• **EXERCISE**: After finding the line with "-- intros q'" in the entries below, retype exactly each line from there through the line with "n f, q ∈ properties shape ->", including that final line.

[Saved data entries]
(** Every field of a compiled shape is the field of one of its properties,
    stored under the name that property derives, which is not empty; so the
    shape has at most as many fields as properties. *)
Theorem compiled_fields_provenance (shape : ShapeNode) (config : ObjectConfig) :
  compileShape tables camelize shape = Return config ->
  (forall n f, own_properties (obj_properties config) !! n = Some f ->
     n <> EmptyString
     /\ exists p, p ∈ properties shape
                  /\ compileProperty tables camelize p = Return (n, f)
                  /\ path p = NamedNode (iri f))
  /\ (size (own_properties (obj_properties config)) <= length (properties shape))%nat.
Proof.
  unfold compileShape. intros E.
  destruct (compileProperties tables camelize (properties shape) emptyObject) as [m|e] eqn:Em;
    simpl in E; [|discriminate E].
  destruct (shName shape); [discriminate E|]. injection E as <-. simpl.
  split.
  - intros n f Hm.
    destruct (compileProperties_lookup _ _ _ _ _ Em Hm) as [Hempty | (p & Hin & Hp)].
    + simpl in Hempty. rewrite lookup_empty in Hempty. discriminate Hempty.
    + pose proof (compileProperty_Return tables camelize _ _ _ Hp)
        as (ft & _ & _ & Hpath & _ & Hne).
      split; [exact Hne|]. exists p. auto.
  - apply compileProperties_size in Em. simpl in Em. rewrite map_size_empty in Em. exact Em.
Qed.

(** Distinct names that are ordinary keys and not yet in [propertyFields]
    each add an entry. *)
Lemma compileProperties_distinct (ps : list PropertyNode) (m m' : PropertyFields) :
  compileProperties tables camelize ps m = Return m' ->
  NoDup (omap (fun q => match compileProperty tables camelize q with
                        | Return nf => Some nf.1
                        | Throw _ => None
                        end) ps) ->
  (forall q n f, q ∈ ps -> compileProperty tables camelize q = Return (n, f) ->
                 n <> "__proto__" /\ own_properties m !! n = None) ->
  size (own_properties m') = (size (own_properties m) + length ps)%nat
  /\ forall q n f, q ∈ ps -> compileProperty tables camelize q = Return (n, f) ->
                   own_properties m' !! n = Some f.
Proof.
  revert m. induction ps as [|p ps IH]; intros m; simpl.
  - intros [= <-] _ _. split; [lia|]. intros q n f Hq. apply elem_of_nil in Hq.
    contradiction.
  - destruct (compileProperty tables camelize p) as [[k g]|e] eqn:Ep; simpl;
      [|intros E; discriminate E].
    intros E Hnd Hfresh. apply NoDup_cons in Hnd as [Hk Hnd].
    assert (Hother : forall q n f, q ∈ ps ->
              compileProperty tables camelize q = Return (n, f) -> n <> k).
    { intros q n f Hq Eq ->. apply Hk. apply list_elem_of_omap.
      exists q. split; [exact Hq|]. rewrite Eq. reflexivity. }
    destruct (Hfresh p k g (list_elem_of_here _ _) Ep) as [Hkey Hnew].
    destruct (IH (assign k g m) E Hnd) as [Hsize Hall].
    { intros q n f Hq Eq. split.
      - eapply Hfresh; [apply list_elem_of_further, Hq | exact Eq].
      - rewrite assign_lookup_ne by (symmetry; eauto).
        eapply Hfresh; [apply list_elem_of_further, Hq | exact Eq]. }
    split.
    + rewrite Hsize. unfold assign.
      destruct (String.eqb_spec k "__proto__"); [contradiction|]. simpl.
      rewrite map_size_insert_None by exact Hnew. lia.
    + intros q n f Hq Eq. apply elem_of_cons in Hq as [-> | Hq].
      * rewrite Ep in Eq. injection Eq as <- <-.
        rewrite (compileProperties_lookup_other tables camelize ps k (assign k g m) m').
        -- apply assign_lookup_eq, Hkey.
        -- intros q' f' Hq' Eq'. exact (Hother _ _ _ Hq' Eq' eq_refl).
        -- exact E.
      * eapply Hall; eassumption.
Qed.

(** When the properties of a shape derive pairwise distinct field names,
    all of them ordinary keys of the fields object (none is ["__proto__"]),
    the compiled shape has exactly one field per property, each under the
    name its property derives. *)
Theorem distinct_names_keep_every_field (shape : ShapeNode) (config : ObjectConfig) :
  compileShape tables camelize shape = Return config ->
  NoDup (omap (fun q => match compileProperty tables camelize q with
                        | Return nf => Some nf.1
                        | Throw _ => None
                        end) (properties shape)) ->
  (forall q f, q ∈ properties shape ->
               compileProperty tables camelize q <> Return ("__proto__", f)) ->
  size (own_properties (obj_properties config)) = length (properties shape)
  /\ forall q n f, q ∈ properties shape ->
                   compileProperty tables camelize q = Return (n, f) ->
                   own_properties (obj_properties config) !! n = Some f.
Proof.
  unfold compileShape. intros E Hnd Hkeys.
  destruct (compileProperties tables camelize (properties shape) emptyObject) as [m|e] eqn:Em;
    simpl in E; [|discriminate E].
  destruct (shName shape); [discriminate E|]. injection E as <-. simpl.
  destruct (compileProperties_distinct _ _ _ Em Hnd) as [Hsize Hall].
  - intros q n f Hq Eq. split; [|apply lookup_empty].
    intros ->. exact (Hkeys q f Hq Eq).
  - simpl in Hsize. rewrite map_size_empty in Hsize. split; [exact Hsize | exact Hall].
Qed.

(** A property that derives the name ["__proto__"] leaves no field: the
    fields of the compiled shape are then fewer than its properties. *)
Lemma proto_property_leaves_no_field (shape : ShapeNode) (config : ObjectConfig)
    (p : PropertyNode) (f : PropertyInterface) :
  compileShape tables camelize shape = Return config ->
  properties shape = [p] ->
  compileProperty tables camelize p = Return ("__proto__", f) ->
  obj_properties config = {| own_properties := ∅; prototype := Some f |}.
Proof.
  unfold compileShape. intros E Eps Ep. rewrite Eps in E. simpl in E.
  rewrite Ep in E. simpl in E.
  destruct (shName shape); [discriminate E|]. injection E as <-. reflexivity.
Qed.

Section Schema.
Context {GraphQLNamedType GraphQLSchema : Type}.
Variable createObject : ObjectConfig -> result string GraphQLNamedType.
Variable newGraphQLSchema : list GraphQLNamedType -> result string GraphQLSchema.

Lemma compileShapes_Return (shapes : list ShapeNode) (acc types : list GraphQLNamedType) :
  compileShapes tables camelize createObject shapes acc = Return types <->
  exists configs created,
    Forall2 (fun s c => compileShape tables camelize s = Return c) shapes configs
    /\ Forall2 (fun c t => createObject c = Return t) configs created
    /\ types = acc ++ created.
Proof.
  revert acc. induction shapes as [|s shapes IH]; intros acc; simpl.
  - split.
    + intros [= <-]. exists [], []. repeat split; try constructor.
      rewrite app_nil_r. reflexivity.
    + intros (configs & created & Hall & Hcreated & ->).
      inversion Hall; subst. inversion Hcreated; subst.
      rewrite app_nil_r. reflexivity.
  - destruct (compileShape tables camelize s) as [c|e] eqn:Es; simpl.
    + destruct (createObject c) as [t|m] eqn:Ec; simpl.
      * rewrite IH. split.
        -- intros (configs & created & Hall & Hcreated & ->).
           exists (c :: configs), (t :: created).
           repeat split; try (constructor; assumption).
           rewrite <- app_assoc. reflexivity.
        -- intros (configs & created & Hall & Hcreated & ->).
           inversion Hall as [|? c' ? configs' Hc Hrest]; subst.
           assert (c' = c) as -> by congruence.
           inversion Hcreated as [|? t' ? created' Ht Hrest']; subst.
           assert (t' = t) as -> by congruence.
           exists configs', created'. repeat split; try assumption.
           rewrite <- app_assoc. reflexivity.
      * split; [intros E; discriminate E|].
        intros (configs & created & Hall & Hcreated & _).
        inversion Hall as [|? c' ? configs' Hc Hrest]; subst.
        assert (c' = c) as -> by congruence.
        inversion Hcreated; subst. congruence.
    + split; [intros E; discriminate E|].
      intros (configs & created & Hall & _). inversion Hall; subst. congruence.
Qed.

• **REPLY TO THE TASK**:
        -- intros q' f' Hq' Eq'. exact (Hother _ _ _ Hq' Eq' eq_refl).
        -- exact E.
      * eapply Hall; eassumption.
Qed.

(** When the properties of a shape derive pairwise distinct field names,
    all of them ordinary keys of the fields object (none is ["__proto__"]),
    the compiled shape has exactly one field per property, each under the
    name its property derives. *)
Theorem distinct_names_keep_every_field (shape : ShapeNode) (config : ObjectConfig) :
  compileShape tables camelize shape = Return config ->
  NoDup (omap (fun q => match compileProperty tables camelize q with
                        | Return nf => Some nf.1
                        | Throw _ => None
                        end) (properties shape)) ->
  (forall q f, q ∈ properties shape ->
               compileProperty tables camelize q <> Return ("__proto__", f)) ->
  size (own_properties (obj_properties config)) = length (properties shape)
  /\ forall q n f, q ∈ properties shape ->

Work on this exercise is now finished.